Activity —
A line below contains "induction l as", and a later one contains "Lemma rs_distance n". Repeat both, with every line between them, exactly.

[Records from a dataset]
---

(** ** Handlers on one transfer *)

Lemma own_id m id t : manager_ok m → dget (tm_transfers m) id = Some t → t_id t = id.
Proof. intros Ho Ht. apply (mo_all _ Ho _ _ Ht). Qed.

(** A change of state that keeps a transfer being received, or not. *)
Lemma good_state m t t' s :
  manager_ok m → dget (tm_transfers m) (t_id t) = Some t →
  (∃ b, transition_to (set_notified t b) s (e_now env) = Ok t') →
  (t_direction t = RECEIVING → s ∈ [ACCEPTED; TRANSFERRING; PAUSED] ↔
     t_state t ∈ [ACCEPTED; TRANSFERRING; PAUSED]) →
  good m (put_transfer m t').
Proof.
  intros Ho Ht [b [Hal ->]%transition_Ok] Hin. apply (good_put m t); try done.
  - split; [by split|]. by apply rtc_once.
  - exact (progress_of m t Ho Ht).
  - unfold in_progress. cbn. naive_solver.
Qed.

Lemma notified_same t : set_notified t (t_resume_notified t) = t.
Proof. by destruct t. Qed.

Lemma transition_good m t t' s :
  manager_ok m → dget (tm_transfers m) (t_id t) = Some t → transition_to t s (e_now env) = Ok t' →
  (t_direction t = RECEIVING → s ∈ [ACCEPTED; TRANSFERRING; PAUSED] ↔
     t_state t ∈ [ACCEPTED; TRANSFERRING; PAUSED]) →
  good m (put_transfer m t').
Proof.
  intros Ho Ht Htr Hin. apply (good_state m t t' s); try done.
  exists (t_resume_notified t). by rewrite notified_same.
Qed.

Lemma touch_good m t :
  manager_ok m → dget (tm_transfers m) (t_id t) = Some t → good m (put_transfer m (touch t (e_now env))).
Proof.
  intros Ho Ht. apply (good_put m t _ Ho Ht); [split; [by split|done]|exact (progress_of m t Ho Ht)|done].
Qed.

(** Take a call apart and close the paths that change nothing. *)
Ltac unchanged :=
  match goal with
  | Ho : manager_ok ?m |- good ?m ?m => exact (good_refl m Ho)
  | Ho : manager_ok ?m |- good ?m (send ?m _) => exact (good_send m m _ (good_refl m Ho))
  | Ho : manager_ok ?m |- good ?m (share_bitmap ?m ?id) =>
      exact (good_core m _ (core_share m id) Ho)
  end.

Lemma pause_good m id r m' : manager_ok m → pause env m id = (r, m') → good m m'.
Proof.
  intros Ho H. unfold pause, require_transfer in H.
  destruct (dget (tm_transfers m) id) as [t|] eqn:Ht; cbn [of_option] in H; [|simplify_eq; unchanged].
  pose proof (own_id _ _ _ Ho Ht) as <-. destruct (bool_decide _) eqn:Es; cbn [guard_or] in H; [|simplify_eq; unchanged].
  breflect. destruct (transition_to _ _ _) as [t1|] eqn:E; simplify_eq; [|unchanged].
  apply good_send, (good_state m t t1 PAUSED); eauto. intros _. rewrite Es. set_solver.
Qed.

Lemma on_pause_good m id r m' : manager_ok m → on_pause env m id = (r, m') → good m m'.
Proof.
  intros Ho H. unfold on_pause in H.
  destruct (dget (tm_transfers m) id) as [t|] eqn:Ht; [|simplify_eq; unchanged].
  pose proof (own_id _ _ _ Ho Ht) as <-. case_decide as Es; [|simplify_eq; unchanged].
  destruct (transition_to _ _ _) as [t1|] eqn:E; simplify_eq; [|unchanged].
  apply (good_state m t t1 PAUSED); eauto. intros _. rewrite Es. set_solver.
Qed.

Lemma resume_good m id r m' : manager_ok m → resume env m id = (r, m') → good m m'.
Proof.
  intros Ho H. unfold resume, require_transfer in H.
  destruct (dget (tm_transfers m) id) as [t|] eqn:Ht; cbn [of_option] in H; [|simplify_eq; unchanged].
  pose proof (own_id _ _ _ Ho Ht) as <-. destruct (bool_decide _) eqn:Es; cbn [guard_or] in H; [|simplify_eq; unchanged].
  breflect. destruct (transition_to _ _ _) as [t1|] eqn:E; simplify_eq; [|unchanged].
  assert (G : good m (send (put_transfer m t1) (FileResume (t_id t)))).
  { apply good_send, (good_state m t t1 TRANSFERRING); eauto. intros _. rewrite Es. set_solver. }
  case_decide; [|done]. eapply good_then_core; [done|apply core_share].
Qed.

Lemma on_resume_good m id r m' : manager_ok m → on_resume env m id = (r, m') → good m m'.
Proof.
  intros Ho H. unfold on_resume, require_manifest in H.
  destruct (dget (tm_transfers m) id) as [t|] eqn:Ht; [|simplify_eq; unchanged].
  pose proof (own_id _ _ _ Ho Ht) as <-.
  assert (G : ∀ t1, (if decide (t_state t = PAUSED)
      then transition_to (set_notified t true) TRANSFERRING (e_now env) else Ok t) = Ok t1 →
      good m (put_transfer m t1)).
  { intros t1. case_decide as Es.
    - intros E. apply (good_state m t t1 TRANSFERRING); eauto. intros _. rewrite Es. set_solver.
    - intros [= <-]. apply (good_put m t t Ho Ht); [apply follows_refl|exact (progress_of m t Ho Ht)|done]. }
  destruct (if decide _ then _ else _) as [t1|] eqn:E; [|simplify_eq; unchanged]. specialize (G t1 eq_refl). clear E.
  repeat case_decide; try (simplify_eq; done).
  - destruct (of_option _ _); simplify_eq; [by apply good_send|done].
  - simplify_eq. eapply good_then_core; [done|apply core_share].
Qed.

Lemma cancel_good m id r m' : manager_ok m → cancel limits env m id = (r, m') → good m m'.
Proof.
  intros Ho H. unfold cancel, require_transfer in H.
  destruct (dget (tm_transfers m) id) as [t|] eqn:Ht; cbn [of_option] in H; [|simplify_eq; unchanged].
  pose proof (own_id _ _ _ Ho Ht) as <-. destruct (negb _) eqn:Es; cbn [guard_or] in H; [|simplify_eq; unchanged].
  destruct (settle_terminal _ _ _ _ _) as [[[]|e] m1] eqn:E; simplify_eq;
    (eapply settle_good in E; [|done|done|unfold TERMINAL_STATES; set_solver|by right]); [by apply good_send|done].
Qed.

---

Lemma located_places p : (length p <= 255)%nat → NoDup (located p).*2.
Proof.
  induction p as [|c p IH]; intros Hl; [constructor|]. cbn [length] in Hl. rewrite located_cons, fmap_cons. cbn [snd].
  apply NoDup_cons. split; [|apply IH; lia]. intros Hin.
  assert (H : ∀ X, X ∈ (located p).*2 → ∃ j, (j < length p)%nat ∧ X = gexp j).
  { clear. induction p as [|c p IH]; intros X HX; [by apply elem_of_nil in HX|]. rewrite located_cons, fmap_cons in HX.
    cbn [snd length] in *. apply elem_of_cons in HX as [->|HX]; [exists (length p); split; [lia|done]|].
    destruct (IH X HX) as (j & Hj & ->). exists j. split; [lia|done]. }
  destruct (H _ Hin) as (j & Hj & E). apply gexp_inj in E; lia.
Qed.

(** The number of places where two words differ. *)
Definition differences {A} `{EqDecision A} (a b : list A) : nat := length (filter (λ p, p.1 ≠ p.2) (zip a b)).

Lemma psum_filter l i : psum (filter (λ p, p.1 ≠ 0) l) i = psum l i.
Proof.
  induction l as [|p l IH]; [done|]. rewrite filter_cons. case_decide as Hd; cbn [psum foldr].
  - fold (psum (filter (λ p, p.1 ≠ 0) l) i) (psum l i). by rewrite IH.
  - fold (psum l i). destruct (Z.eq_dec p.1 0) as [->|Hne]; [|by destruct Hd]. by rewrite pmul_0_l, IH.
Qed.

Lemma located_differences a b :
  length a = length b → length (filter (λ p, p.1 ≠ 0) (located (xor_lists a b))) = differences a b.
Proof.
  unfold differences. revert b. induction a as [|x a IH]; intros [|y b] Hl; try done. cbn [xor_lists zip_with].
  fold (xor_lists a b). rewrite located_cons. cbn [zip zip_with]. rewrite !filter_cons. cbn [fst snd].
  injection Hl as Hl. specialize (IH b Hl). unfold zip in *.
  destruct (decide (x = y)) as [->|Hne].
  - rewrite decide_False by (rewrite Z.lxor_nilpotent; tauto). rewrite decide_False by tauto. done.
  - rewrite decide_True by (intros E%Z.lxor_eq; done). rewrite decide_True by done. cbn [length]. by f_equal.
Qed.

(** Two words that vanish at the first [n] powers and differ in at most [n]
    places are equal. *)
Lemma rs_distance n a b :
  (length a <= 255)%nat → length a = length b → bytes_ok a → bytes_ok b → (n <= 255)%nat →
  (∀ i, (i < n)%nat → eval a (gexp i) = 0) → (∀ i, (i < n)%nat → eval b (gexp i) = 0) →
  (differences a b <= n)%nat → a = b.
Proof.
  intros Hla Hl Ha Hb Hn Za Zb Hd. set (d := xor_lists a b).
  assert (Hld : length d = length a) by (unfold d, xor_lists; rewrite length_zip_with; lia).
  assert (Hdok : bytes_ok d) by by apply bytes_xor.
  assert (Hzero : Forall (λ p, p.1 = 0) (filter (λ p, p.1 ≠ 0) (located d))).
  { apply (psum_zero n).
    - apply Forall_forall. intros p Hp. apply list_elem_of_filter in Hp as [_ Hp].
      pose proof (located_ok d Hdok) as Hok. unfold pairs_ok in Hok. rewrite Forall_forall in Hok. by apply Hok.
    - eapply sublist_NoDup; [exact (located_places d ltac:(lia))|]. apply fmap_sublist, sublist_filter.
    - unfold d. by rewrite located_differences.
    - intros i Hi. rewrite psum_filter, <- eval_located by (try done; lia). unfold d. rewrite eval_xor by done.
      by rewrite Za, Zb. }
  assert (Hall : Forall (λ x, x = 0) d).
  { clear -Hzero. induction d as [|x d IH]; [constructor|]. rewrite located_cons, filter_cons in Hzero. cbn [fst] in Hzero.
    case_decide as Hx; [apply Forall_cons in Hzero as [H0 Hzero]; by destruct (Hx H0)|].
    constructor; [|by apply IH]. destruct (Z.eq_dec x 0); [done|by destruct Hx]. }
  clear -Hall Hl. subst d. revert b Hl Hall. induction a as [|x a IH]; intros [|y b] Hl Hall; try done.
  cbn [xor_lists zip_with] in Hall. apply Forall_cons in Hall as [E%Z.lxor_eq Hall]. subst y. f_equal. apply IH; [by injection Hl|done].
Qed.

---

Answer below —
  induction l as [|p l IH]; [done|]. rewrite filter_cons. case_decide as Hd; cbn [psum foldr].
  - fold (psum (filter (λ p, p.1 ≠ 0) l) i) (psum l i). by rewrite IH.
  - fold (psum l i). destruct (Z.eq_dec p.1 0) as [->|Hne]; [|by destruct Hd]. by rewrite pmul_0_l, IH.
Qed.

Lemma located_differences a b :
  length a = length b → length (filter (λ p, p.1 ≠ 0) (located (xor_lists a b))) = differences a b.
Proof.
  unfold differences. revert b. induction a as [|x a IH]; intros [|y b] Hl; try done. cbn [xor_lists zip_with].
  fold (xor_lists a b). rewrite located_cons. cbn [zip zip_with]. rewrite !filter_cons. cbn [fst snd].
  injection Hl as Hl. specialize (IH b Hl). unfold zip in *.
  destruct (decide (x = y)) as [->|Hne].
  - rewrite decide_False by (rewrite Z.lxor_nilpotent; tauto). rewrite decide_False by tauto. done.
  - rewrite decide_True by (intros E%Z.lxor_eq; done). rewrite decide_True by done. cbn [length]. by f_equal.
Qed.

(** Two words that vanish at the first [n] powers and differ in at most [n]
    places are equal. *)
Lemma rs_distance n a b :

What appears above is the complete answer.